The Hong Kong Monetary Authority issued a circular to push banks to encourage inoculation amongst its staff as the city continues to struggle with widespread resistance to vaccination.
Banks are required to «identify and draw up a list of designated staff expected to receive inoculation», according to HKMA deputy chief executive Arthur Yuen in a circular urging banks to encourage more vaccination.
Staff highlighted include those in branch operations, wealth management, commercial banking as well as those in critical IT, data center, treasury and settlement operations.
Staff included on the list, which is required to be submitted within two weeks, should undergo their first coronavirus test by June 30 if they have not already taken the first vaccination dose.
Financial Sector Push
Major companies throughout the city have been offering various benefits such as cash payouts to encourage more vaccination.
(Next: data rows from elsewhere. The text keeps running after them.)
Lemma notifyNewMessage_routes (caseId : Uuid) (caseNumber : string) (senderId : Uuid)
    (senderName messageContent : string) (w : World) (info : MessageCaseInfo) :
  select_message_case_info caseId w = Some info ->
  exists w',
    notifyNewMessage transport random apiKey caseId caseNumber senderId senderName
      messageContent w = (Val tt, w')
    /\ (senderId = client_user_id info ->
        forall lawyerUserId, lawyer_user_id info = Some lawyerUserId ->
        Stated.message_notified w w' lawyerUserId caseId (or_null (lawyer_email info)))
    /\ (senderId = client_user_id info -> lawyer_user_id info = None -> w' = w)
    /\ (senderId <> client_user_id info ->
        Stated.message_notified w w' (client_user_id info) caseId (client_email info)).
Proof.
  intros Hinfo. unfold notifyNewMessage. unfold bind at 1, get. rewrite Hinfo.
  destruct (N.eqb_spec senderId (client_user_id info)) as [Heq|Hne].
  - destruct (lawyer_user_id info) as [l|] eqn:Hl.
    + unfold bind at 1.
      unfold notificationService_create, uuid_generate_v4, bind, get, modify, logger, ret.
      cbn.
      match goal with
      | |- context [detach_catch ?t ?m ?w0] =>
          destruct (detached_mail
                      {| em_to := or_null (lawyer_email info); em_template := "newMessage";
                         em_case_id := Some caseId |} m w0)
            as (w' & Hrun & Hout & Hnot & _)
      end.
      exists w'. split; [exact Hrun|]. split; [|split].
      * intros _ l' [= <-]. eexists. rewrite Hnot, Hout. cbn. repeat split.
      * intros _ [=].
      * intros Hc. contradiction.
    + exists w. cbn. repeat split; try congruence.
  - unfold bind at 1.
    unfold notificationService_create, uuid_generate_v4, bind, get, modify, logger, ret.
    cbn.
    match goal with
    | |- context [detach_catch ?t ?m ?w0] =>
        destruct (detached_mail
                    {| em_to := client_email info; em_template := "newMessage";
                       em_case_id := Some caseId |} m w0)
          as (w' & Hrun & Hout & Hnot & _)
    end.
    exists w'. split; [exact Hrun|]. split; [|split].
    + intros Hc. contradiction.
    + intros Hc. contradiction.
    + intros _. eexists. rewrite Hnot, Hout. cbn. repeat split.
Qed.

Lemma select_message_case_info_rows caseId (w : World) c cl cu :
  cases w !! caseId = Some c ->
  clients w !! c_client_id c = Some cl ->
  users w !! cl_user_id cl = Some cu ->
  exists info,
    select_message_case_info caseId w = Some info
    /\ client_user_id info = cl_user_id cl
    /\ client_email info = u_email cu
    /\ (c_lawyer_id c = None -> lawyer_user_id info = None)
    /\ (forall lid l, c_lawyer_id c = Some lid -> lawyers w !! lid = Some l ->
        lawyer_user_id info = Some (l_user_id l)
        /\ lawyer_email info = u_email <$> users w !! l_user_id l).
Proof.
  intros Hc Hcl Hcu. unfold select_message_case_info. rewrite Hc, Hcl, Hcu.
  eexists. split; [reflexivity|]. cbn. split; [reflexivity|]. split; [reflexivity|].
  split.
  - intros ->. reflexivity.
  - intros lid l Hlid Hl. rewrite Hlid, Hl. split; reflexivity.
Qed.

End MessageRouting.

(** [C7] [notifyNewMessage] picks the recipient by comparing the sender's
    user id with the user id of the case's client; the role of the sender
    is not an input.  A message of the client yields one in-app
    notification for the user of the assigned lawyer and one mail to that
    user's address; a message of anybody else yields one in-app
    notification for the client's user and one mail to the client's
    address; a message of the client on a case without a lawyer changes
    nothing and raises no error. *)
Theorem message_goes_to_other_party
    (transport : Db.EmailRequest -> nat -> Delivery.SendOutcome) (random : nat -> Q)
    (apiKey : option string) (caseId : Db.Uuid) (caseNumber : string)
    (senderId : Db.Uuid) (senderName messageContent : string)
    (w : Db.World) (c : Db.Case) (cl : Db.Client) (cu : Db.User) :
  Db.cases w !! caseId = Some c ->
  Db.clients w !! Db.c_client_id c = Some cl ->
  Db.users w !! Db.cl_user_id cl = Some cu ->
  exists w',
    Services.notifyNewMessage transport random apiKey caseId caseNumber senderId
      senderName messageContent w = (Val tt, w')
    /\ (senderId = Db.cl_user_id cl ->
        forall lid l,
          Db.c_lawyer_id c = Some lid -> Db.lawyers w !! lid = Some l ->
          Stated.message_notified w w' (Db.l_user_id l) caseId
            (Services.or_null (Db.u_email <$> Db.users w !! Db.l_user_id l)))
    /\ (senderId = Db.cl_user_id cl -> Db.c_lawyer_id c = None -> w' = w)
    /\ (senderId <> Db.cl_user_id cl ->
        Stated.message_notified w w' (Db.cl_user_id cl) caseId (Db.u_email cu)).
Proof.
  intros Hc Hcl Hcu.
  destruct (select_message_case_info_rows caseId w c cl cu Hc Hcl Hcu)
    as (info & Hinfo & Hcu_id & Hmail & Hnone & Hsome).
  destruct (notifyNewMessage_routes transport random apiKey caseId caseNumber senderId
              senderName messageContent w info Hinfo)
    as (w' & Hrun & Hlawyer & Hnobody & Hclient).
  exists w'. split; [exact Hrun|]. rewrite Hcu_id, Hmail in *. split; [|split].
  - intros Hs lid l Hlid Hl. destruct (Hsome lid l Hlid Hl) as [Hu He].
    rewrite <- He. apply Hlawyer; auto.
  - intros Hs Hlid. apply Hnobody; auto.
  - exact Hclient.
Qed.

(** Ana writes on her case 102, which Luis handles: Luis is notified. *)
Lemma message_goes_to_other_party_witness :
  Db.cases Sample.world !! 102%N = Some Sample.case_b
  /\ Db.clients Sample.world !! Db.c_client_id Sample.case_b
     = Some {| Db.cl_id := 11; Db.cl_user_id := 1 |}
  /\ Db.users Sample.world !! 1%N = Some Sample.ana
  /\ exists w',
       Services.notifyNewMessage Sample.transport_down Sample.no_jitter Sample.key
         102 "2027-PI-0002" 1 "Ana Lopez" "Hello" Sample.world = (Val tt, w')
       /\ Stated.message_notified Sample.world w' 2%N 102%N "luis@example.com".
Proof.
  assert (H1 : Db.cases Sample.world !! 102%N = Some Sample.case_b)
    by (vm_compute; reflexivity).
  assert (H2 : Db.clients Sample.world !! Db.c_client_id Sample.case_b
               = Some {| Db.cl_id := 11; Db.cl_user_id := 1 |})
    by (vm_compute; reflexivity).
  assert (H3 : Db.users Sample.world !! 1%N = Some Sample.ana)
    by (vm_compute; reflexivity).
  split; [exact H1|]. split; [exact H2|]. split; [exact H3|].
  destruct (message_goes_to_other_party Sample.transport_down Sample.no_jitter Sample.key
              102 "2027-PI-0002" 1 "Ana Lopez" "Hello" Sample.world
              Sample.case_b {| Db.cl_id := 11; Db.cl_user_id := 1 |} Sample.ana H1 H2 H3)
    as (w' & Hrun & Hlawyer & _).
  exists w'. split; [exact Hrun|].
  exact (Hlawyer eq_refl 21%N
           {| Db.l_id := 21; Db.l_user_id := 2; Db.l_is_available := true |}
           eq_refl ltac:(vm_compute; reflexivity)).
Defined.

(** * Activity timestamps *)

Import Db Repo Services Steps.

Lemma step_ok_refl (w : World) : step_ok w w.
Proof.
  split; [reflexivity|]. split.
  - intros id c Hc. eauto.
  - exists []. rewrite app_nil_r. split; [reflexivity|].
    intros ev Hev. inversion Hev.
Qed.

Lemma step_ok_same (w w' : World) :
  now w' = now w -> cases w' = cases w -> case_events w' = case_events w ->
  step_ok w w'.
Proof.
  intros Hn Hc He. unfold step_ok. rewrite Hn, Hc, He. apply step_ok_refl.
Qed.

Lemma step_ok_trans (w1 w2 w3 : World) :
  step_ok w1 w2 -> step_ok w2 w3 -> step_ok w1 w3.
Proof.
  intros (Hn1 & Hc1 & evs1 & He1 & Hev1) (Hn2 & Hc2 & evs2 & He2 & Hev2).
  split; [congruence|]. split.
  - intros id c Hc. destruct (Hc1 id c Hc) as (c' & Hc' & Hl').
    destruct (Hc2 id c' Hc') as (c'' & Hc'' & Hl'').
    exists c''. split; [exact Hc''|]. rewrite Hn1 in Hl''.
    destruct Hl' as [Hl'|Hl'], Hl'' as [Hl''|Hl'']; rewrite Hl''; auto.
  - exists (evs1 ++ evs2)%list. split.
    + rewrite He2, He1, app_assoc. reflexivity.
    + intros ev Hev. apply elem_of_app in Hev as [Hev|Hev].
      * destruct (Hev1 ev Hev) as (Ht & c' & Hc' & Hl').
        split; [exact Ht|].
        destruct (Hc2 _ c' Hc') as (c'' & Hc'' & Hl'').
        exists c''. split; [exact Hc''|]. rewrite Hn1 in Hl''.
        destruct Hl'' as [Hl''|Hl'']; congruence.
      * destruct (Hev2 ev Hev) as (Ht & c' & Hc' & Hl').
        split; [congruence|]. exists c'. split; [exact Hc'|congruence].
Qed.

(** Under [clock_ok] such a step advances the activity. *)
Lemma step_ok_advanced (w w' : World) :
  Stated.clock_ok w -> step_ok w w' -> Stated.activity_advanced w w'.
Proof.
  intros Hclock (Hn & Hc & evs & He & Hev). split.
  - intros id c Hid. destruct (Hc id c Hid) as (c' & Hc' & Hl).
    exists c'. split; [exact Hc'|]. specialize (Hclock id c Hid).
    destruct Hl as [-> | ->]; lia.
  - exists evs. split; [exact He|].
    intros ev Hin. destruct (Hev ev Hin) as (Ht & c' & Hc' & Hl).
    exists c'. split; [exact Hc'|]. lia.
Qed.

Lemma io_ok_ret {A} (a : A) : io_ok (ret a).
Proof. intros w. apply step_ok_refl. Qed.

Lemma io_ok_throw {A} (e : AppError) : io_ok (@throw World AppError A e).
Proof. intros w. apply step_ok_refl. Qed.

Lemma io_ok_get : io_ok (@get World AppError).
Proof. intros w. apply step_ok_refl. Qed.

Lemma io_ok_bind {A B} (m : IO A) (k : A -> IO B) :
  io_ok m -> (forall a, io_ok (k a)) -> io_ok (bind m k).
Proof.
  intros Hm Hk w. unfold bind. specialize (Hm w).
  destruct (m w) as [[a|e] w1]; cbn in *; [|exact Hm].
  eapply step_ok_trans; [exact Hm|]. apply Hk.
Qed.

Lemma io_ok_try_catch {A} (m : IO A) (h : AppError -> IO A) :
  io_ok m -> (forall e, io_ok (h e)) -> io_ok (try_catch m h).
Proof.
  intros Hm Hh w. unfold try_catch. specialize (Hm w).
  destruct (m w) as [[a|e] w1]; cbn in *; [exact Hm|].
  eapply step_ok_trans; [exact Hm|]. apply Hh.
Qed.

Lemma io_ok_logger (l : LogLine) : io_ok (logger l).
Proof. intros w. apply step_ok_same; reflexivity. Qed.

Lemma io_ok_findById {A} (table : World -> gmap Uuid A) (id : Uuid) :
  io_ok (findById table id).
Proof. intros w. apply step_ok_refl. Qed.

Lemma io_ok_uuid : io_ok uuid_generate_v4.
Proof. intros w. apply step_ok_same; reflexivity. Qed.

Lemma io_ok_detach (task : IO unit) (warning : string) :
  Stated.notification_only task -> io_ok (detach_catch task warning).
Proof.
  intros Hframe w. unfold detach_catch. destruct (Hframe w) as (Hc & He & Hn).
  destruct (task w) as [[u|e] w1]; cbn in *; apply step_ok_same; auto.
Qed.

Lemma io_ok_transaction {A} (m : IO A) : io_ok m -> io_ok (transaction m).
Proof.
  intros Hm w. unfold transaction. specialize (Hm w).
  destruct (m w) as [[a|e] w1]; cbn in *; [exact Hm|].
  destruct Hm as (Hn & _). apply step_ok_same; reflexivity.
Qed.

Lemma io_ok_generate_case_number : io_ok generate_case_number.
Proof. intros w. apply step_ok_same; reflexivity. Qed.

(** The trigger sets the activity time of the case to the clock. *)
Lemma lookup_touched (w : World) (caseId id : Uuid) (c : Case) :
  cases w !! id = Some c ->
  exists c', alter (touch (now w)) caseId (cases w) !! id = Some c'
             /\ (c_last_activity_at c' = c_last_activity_at c
                 \/ c_last_activity_at c' = now w)
             /\ (id = caseId -> c_last_activity_at c' = now w).
Proof.
  intros Hc. destruct (decide (caseId = id)) as [->|Hne].
  - rewrite lookup_alter_eq, Hc. cbn. eexists. split; [reflexivity|]. cbn. auto.
  - rewrite lookup_alter_ne, Hc by auto. eexists. split; [reflexivity|].
    split; auto. congruence.
Qed.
Within the financial sector, HSBC said that Hong Kong-based employees would be entitled to one day off per dose of vaccine received – a benefit entitled to even previously vaccinated staff.
Low Vaccination Rate
Despite the efforts, Hong Kong’s full vaccination rate – 13.5 percent of the population, according to the Oxford Coronavirus Government Response Tracker – remains relatively low due to local resistance driven by issues like government distrust.
This has led authorities to even roll out a vaccine lottery with a chance to win a $1.4 million apartment in the world’s least affordable property market.
«If our vaccination rate continues to lag behind other major international financial hubs like New York, London or Singapore, this could even impact on our competitiveness as an international financial center when other major financial centers allow free travel with herd immunity when Hong Kong cannot,» said HKMA chief executive Eddie Yue in a separate statement. «This is a real and looming threat that Hong Kong cannot afford to overlook.»